Stored data entries
Content starts

(** A tree that was there before a new object. *)
Lemma rep_after_new d d1 d' o x t0 :
  d1 = <[o := x]> d → d !! o = None → rep d t0 → (∀ k, k ∈ offs t0 → d' !! k = d1 !! k) → rep d' t0.
Proof.
  intros -> Hfresh Ht0 Hd'. apply (rep_frame _ d); [done|]. intros k Hk.
  rewrite Hd' by done. rewrite lookup_insert_ne; [done|]. intros <-.
  destruct (rep_dom _ _ _ _ Ht0 Hk). congruence.
Qed.

Lemma find_bt_sibling_insert a t name n fuel o' a1 :
  area_ok a → rep (data a) t → t ≠ Leaf → NoDup (offs t) → (sib_depth t ≤ fuel)%nat →
  (0 ≤ n ≤ Z.of_nat (length name))%Z →
  sib_get (take (Z.to_nat n) name) t = None →
  new_prop_bt pa_data_size a name n = Some (o', a1) →
  ∃ d', find_bt_sibling pa_data_size fuel a (Some (link t)) name n true =
          Ret (Some o', set_data a1 d') ∧
        rep d' (sib_ins (take (Z.to_nat n) name) o' t) ∧
        (∀ k, k ∉ offs t → d' !! k = data a1 !! k).
Proof.
  intros Hok Hrep Hne Hnd Hf Hn Hs Hnew.
  destruct (rep_new_bt _ _ _ _ _ Hok Hn Hnew) as (Hnewrep & Hfresh & Hd1).
  revert fuel Hrep Hne Hnd Hf Hs. induction t as [|o m p l IHl r IHr c _]; [done|].
  intros fuel Hrep _ Hnd Hf Hs. destruct fuel as [|fuel]; [simpl in Hf; lia|]. simpl in Hf.
  cbn [find_bt_sibling link].
  rewrite (load_rep a _ _ _ _ _ _ _ Hrep eq_refl).
  cbn [cbind bt_name bt_namelen bt_left bt_right].
  rewrite cmp_prop_name_take by lia. cbn [sib_get sib_ins offs] in *.
  destruct Hrep as (Ho & Hcur & Hl & Hr & Hc).
  rewrite NoDup_cons, !NoDup_app in Hnd. destruct Hnd as (Hno & Nl & Dl & Nr & Dr & Nc).
  assert (Hoo' : o ≠ o') by (intros ->; congruence).
  assert (Hkeep : ∀ t0 d', rep (data a) t0 →
            (∀ k, k ∈ offs t0 → d' !! k = data a1 !! k) → rep d' t0)
    by (intros t0 d'; by apply (rep_after_new _ _ _ _ _ _ Hd1 Hfresh)).
  assert (Hcur1 : data a1 !! o = data a !! o) by (rewrite Hd1, lookup_insert_ne; done).
  assert (Hnew1 : ∀ x, rep (<[o:=x]> (data a1)) (Node o' (take (Z.to_nat n) name) 0 Leaf Leaf Leaf)).
  { intros x. apply (rep_frame _ (data a1)); [done|]. simpl. intros k.
    rewrite list_elem_of_singleton. intros ->. by rewrite lookup_insert_ne. }
  destruct (lcmp _ m) eqn:E; [done|..];
    rewrite (rep_link_nonzero pa_data_size (data a)) by done;
    case_bool_decide as Hleaf; cbn [negb].
  - (* a new left sibling *)
    subst. rewrite Hnew. unfold update_bt, load_bt. rewrite Hcur1, Hcur. cbn [cbind].
    eexists. split; [reflexivity|]. cbn [data set_data store]. split.
    + apply rep_node; [done|by rewrite lookup_insert_eq|apply Hnew1|..];
        (apply Hkeep; [done|frame_tac]).
    + frame_tac.
  - rewrite (rep_to_prop_obj pa_data_size (data a)) by done.
    destruct (IHl fuel) as (d' & -> & Hrep' & Hframe); auto; [lia|].
    exists d'. split; [done|]. split; [|intros k Hk; apply Hframe; set_solver].
    apply rep_node; [done|by rewrite link_ins, Hframe, Hcur1 by (done || set_solver)|done|..];
      (apply Hkeep; [done|]; intros k Hk; apply Hframe; set_solver).
  - (* a new right sibling *)
    subst. rewrite Hnew. unfold update_bt, load_bt. rewrite Hcur1, Hcur. cbn [cbind].
    eexists. split; [reflexivity|]. cbn [data set_data store]. split.
    + apply rep_node; [done|by rewrite lookup_insert_eq|..|apply Hnew1|];
        (apply Hkeep; [done|frame_tac]).
    + frame_tac.
  - rewrite (rep_to_prop_obj pa_data_size (data a)) by done.
    destruct (IHr fuel) as (d' & -> & Hrep' & Hframe); auto; [lia|].
    exists d'. split; [done|]. split; [|intros k Hk; apply Hframe; set_solver].
    apply rep_node; [done|by rewrite link_ins, Hframe, Hcur1 by (done || set_solver)|..|done|];
      (apply Hkeep; [done|]; intros k Hk; apply Hframe; set_solver).
Qed.
(** Rewriting one record leaves the values of the others. *)
Lemma has_value_other a o pi pi' k w :
  data a !! o = Some (OInfo pi) → k ≠ o → has_value a k w → has_value (store a o (OInfo pi')) k w.
Proof.
  intros Ho Hk [Hkv Hkl]. set (a' := store a o (OInfo pi')).
  assert (Hne : ∀ k x, data a !! k = Some x → (∀ q, x ≠ OInfo q) → data a' !! k = Some x).
  { intros j x Hj Hx. subst a'. simpl. rewrite lookup_insert_ne; [done|]. intros ->. naive_solver. }
  split; [revert Hkv; unfold prop_value, load_info|subst a'; simpl; by rewrite lookup_insert_ne].
  destruct (data a !! k) as [[| q |]|] eqn:E; try done.
  replace (data a' !! k) with (Some (OInfo q)) by (subst a'; simpl; by rewrite lookup_insert_ne).
  cbn [cbind]. destruct (is_long q); [|done]. unfold long_value.
  destruct (long_property_offset q) as [rel| |]; try done. cbn [cbind].
  destruct (data a !! (k + rel)%Z) as [[| |b]|] eqn:E2; try done. by rewrite (Hne _ _ E2).
Qed.
(* ===== verification/PropAreaTheorems.v ===== *)
(** The theorems on [PropArea] that the rest of the system relies on: an area
    is a finite map from names to values, and its operations act on the map as
    their names say, in every state, errors included. *)

From Stdlib Require Import ZArith Lia Ascii.
From stdpp Require Import base numbers strings gmap list.
From S2P Require Import Prelude CString PropInfo PropArea PropTrie PropAreaProofs.
From S2P Require Import PropAreaSpec PropAreaForeach.

Section theorems.
Context (pa_data_size : Z) (pads_u32 : (pa_data_size < 2 ^ 32)%Z).

(** C1. [find] on an area that holds the map [m] never faults and always
    terminates; it returns a record of that very name, at rest and with the
    value [m] gives, exactly when [m] has the name. *)
Theorem find_refines a m name :
  represents pa_data_size a m → name_ok name →
  ∃ r, find pa_data_size a name = Ret r ∧
    match r with
    | None => m !! name = None
    | Some o => ∃ v pi, m !! name = Some v ∧ data a !! o = Some (OInfo pi) ∧
                  rec_ok name pi ∧ has_value a o v
    end.
Proof. intros Hm Hn. destruct (find_result_ok _ a m name Hm Hn) as (r & H1 & H2). eauto. Qed.

(** C2. On an area that represents a map, for a name and a value that are strings
    of C, [add] never faults and terminates.  On success a new name is mapped to
    the value and an existing one keeps its value; on failure the map is
    unchanged.  It fails for every name with an empty token (such as "a..b"),
    and for any other name only when the area has too little room left for the
    nodes and the record.  The header's serial, magic and version are untouched. *)
Theorem add_refines a m name value :
  represents pa_data_size a m → name_ok name → no_nul value →
  ∃ ok a', add pa_data_size a name (Z.of_nat (length name)) value (Z.of_nat (length value))
             = Ret (ok, a') ∧
    represents pa_data_size a' (if ok then <[name := default value (m !! name)]> m else m) ∧
    (ok = true → well_formed (split_dot name)) ∧
    (ok = false → well_formed (split_dot name) →
       (pa_data_size < bytes_used a + path_cost (split_dot name) + info_cost name value)%Z) ∧
    (bytes_used a ≤ bytes_used a')%Z ∧
    area_serial a' = area_serial a ∧ magic a' = magic a ∧ version a' = version a.
Proof. intros Hm Hn Hv. exact (add_result_ok _ pads_u32 a m name value Hm Hn Hv). Qed.

(** C3. [del] removes the name from the map and nothing else, gives no space
    back, and reports false only when the area is unchanged and the name
    absent. *)
Theorem del_refines a m name :
  represents pa_data_size a m → name_ok name →
  ∃ ok a', del pa_data_size a name = Ret (ok, a') ∧ represents pa_data_size a' (delete name m) ∧
    (is_Some (m !! name) → ok = true) ∧ (ok = false → a' = a) ∧
    bytes_used a' = bytes_used a ∧ area_serial a' = area_serial a.
Proof. intros Hm Hn. exact (del_result_ok _ pads_u32 a m name Hm Hn). Qed.

(** C4. [foreach] calls the callback on the records of the map's entries, each
    exactly once, threads the cookie through the calls in one fixed order and
    returns true, whatever the callback does. *)
Theorem foreach_refines a m :
  represents pa_data_size a m →
  ∃ os, visits a m os ∧ length os = size m ∧
    ∀ (C : Type) (propfn : Z → C → C) cookie,
      foreach pa_data_size a propfn cookie =
        Ret (true, fold_left (λ c o, propfn o c) os cookie).
Proof.
  intros Hm. destruct (foreach_visits_map _ pads_u32 a m Hm) as (os & Hv & Hf). exists os.
  split; [done|]. split; [|exact Hf]. destruct Hv as (kvs & Hp & Hall).
  rewrite (Forall2_length _ _ _ Hall), Hp. apply length_map_to_list.
Qed.

(** A block [allocate_obj] hands out is aligned, starts at the old mark,
    lies inside the data of the area and overlaps nothing handed out before;
    it fails exactly when the rounded size does not fit. *)
Theorem allocate_obj_bounds a size :
  area_ok pa_data_size a → (0 < size)%Z → (bytes_used a `mod` 4 = 0)%Z →
  match allocate_obj pa_data_size a size with
  | Some (off, a') =>
      (off `mod` 4 = 0 ∧ off + size ≤ bytes_used a' ≤ pa_data_size ∧
       bytes_used a' `mod` 4 = 0 ∧ off = bytes_used a)%Z ∧
      data a' = data a ∧ (∀ k o, data a !! k = Some o → (k < off)%Z)
  | None => (pa_data_size < bytes_used a + align4 size)%Z
  end.
Proof.
  intros [Hb Hd] Hs Hmod. unfold allocate_obj.
  destruct (Z.gtb_spec (bytes_used a + align4 size) pa_data_size) as [Hgt|Hle]; [done|].
  pose proof (align4_bounds size) as Ha. pose proof (align4_multiple size) as Hm.
  cbn [set_bytes_used bytes_used data]. rewrite u32_small by lia.
  split; [|split; [done|intros k o Ho; apply Hd in Ho; lia]].
  split; [done|]. split; [lia|]. split; [|done].
  rewrite Z.add_mod, Hmod, Hm by lia. done.
Qed.
End theorems.

(** * Concrete instances *)

Definition sample_size : Z := 1000.

Definition sample_empty : prop_area := new_prop_area PROP_AREA_MAGIC PROP_AREA_VERSION.

Lemma sample_empty_represents : represents sample_size sample_empty ∅.
Proof. apply represents_new. vm_compute. discriminate. Qed.

Lemma find_refines_witness : ∃ r, find sample_size sample_empty (cs "ro.x") = Ret r ∧
  match r with None => (∅ : gmap cstr cstr) !! cs "ro.x" = None | Some _ => False end.
Proof.
  destruct (find_refines sample_size sample_empty ∅ (cs "ro.x") sample_empty_represents
    ltac:(vm_compute; reflexivity)) as ([o|] & H1 & H2).
  - destruct H2 as (v & pi & H & _). discriminate H.
  - exact (ex_intro _ None (conj H1 H2)).
Defined.

Lemma add_refines_witness : ∃ a', add sample_size sample_empty (cs "ro.x") 4 (cs "1") 1 = Ret (true, a') ∧
  represents sample_size a' (<[cs "ro.x" := cs "1"]> ∅).
Proof.
  destruct (add_refines sample_size ltac:(vm_compute; reflexivity) sample_empty ∅ (cs "ro.x") (cs "1")
    sample_empty_represents ltac:(vm_compute; reflexivity)
    ltac:(apply (bool_decide_unpack _); vm_compute; exact I)) as (ok & a' & H1 & H2 & _).
  exists a'. destruct ok; [exact (conj H1 H2)|]. exfalso. vm_compute in H1. discriminate H1.
Defined.

Lemma del_refines_witness : ∃ ok a', del sample_size sample_empty (cs "ro.x") = Ret (ok, a') ∧
  represents sample_size a' (delete (cs "ro.x") ∅).
Proof.
  destruct (del_refines sample_size ltac:(vm_compute; reflexivity) sample_empty ∅ (cs "ro.x")
    sample_empty_represents ltac:(vm_compute; reflexivity)) as (ok & a' & H1 & H2 & _).
  exact (ex_intro _ ok (ex_intro _ a' (conj H1 H2))).
Defined.

Lemma foreach_refines_witness : ∃ os : list Z, length os = size (∅ : gmap cstr cstr) ∧
  foreach sample_size sample_empty (λ o c, o :: c) [] =
    Ret (true, fold_left (λ c o, o :: c) os []).
Proof.
  destruct (foreach_refines sample_size ltac:(vm_compute; reflexivity) sample_empty ∅ sample_empty_represents)
    as (os & _ & H1 & H2).
  exact (ex_intro _ os (conj H1 (H2 _ _ _))).
Defined.

Lemma allocate_obj_bounds_witness :
  match allocate_obj sample_size sample_empty 97 with
  | Some (off, a') => (off = 20 ∧ off + 97 ≤ bytes_used a')%Z
  | None => False
  end.
Proof.
  assert (Hok : area_ok sample_size sample_empty).
  { split; [vm_compute; split; [reflexivity|discriminate]|]. intros k o.
    simpl. rewrite lookup_singleton_Some. unfold sizeof_prop_bt. lia. }
  pose proof (allocate_obj_bounds sample_size ltac:(vm_compute; reflexivity) sample_empty 97 Hok
    ltac:(lia) ltac:(vm_compute; reflexivity)) as H.
  destruct (allocate_obj sample_size sample_empty 97) as [[off a']|] eqn:E.
  - destruct H as ((_ & [H _] & _ & ->) & _). split; [reflexivity|exact H].
  - vm_compute in E. discriminate E.
Defined.

(** The result of a recursive call of [foreach_property] is a [bool]: the test
    [err < 0] never holds, so a subtree that cannot be visited (here the left
    child lies beyond the area) is skipped in silence. *)
Definition broken_area : prop_area :=
  set_data sample_empty
    {[ 0%Z := OBt (PropBt 0 0 0 0 20 []); 20%Z := OBt (PropBt 1 48 4096 0 0 (cs "a"));
       48%Z := OInfo (PropInfo 0 [] (cs "a")) ]}.

Lemma foreach_ignores_failure :
  foreach_property sample_size 5 broken_area (to_prop_obj sample_size 4096) (λ _ c, S c) 0 =
    Ret (false, 0) ∧
  foreach sample_size broken_area (λ _ c, S c) 0 = Ret (true, 1).
Proof. vm_compute. split; reflexivity. Qed.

Content ends

### What you will do:
Show the lines of the records that include the string "match".

### Result below:
    match r with
  match allocate_obj pa_data_size a size with
  match r with None => (∅ : gmap cstr cstr) !! cs "ro.x" = None | Some _ => False end.
  match allocate_obj sample_size sample_empty 97 with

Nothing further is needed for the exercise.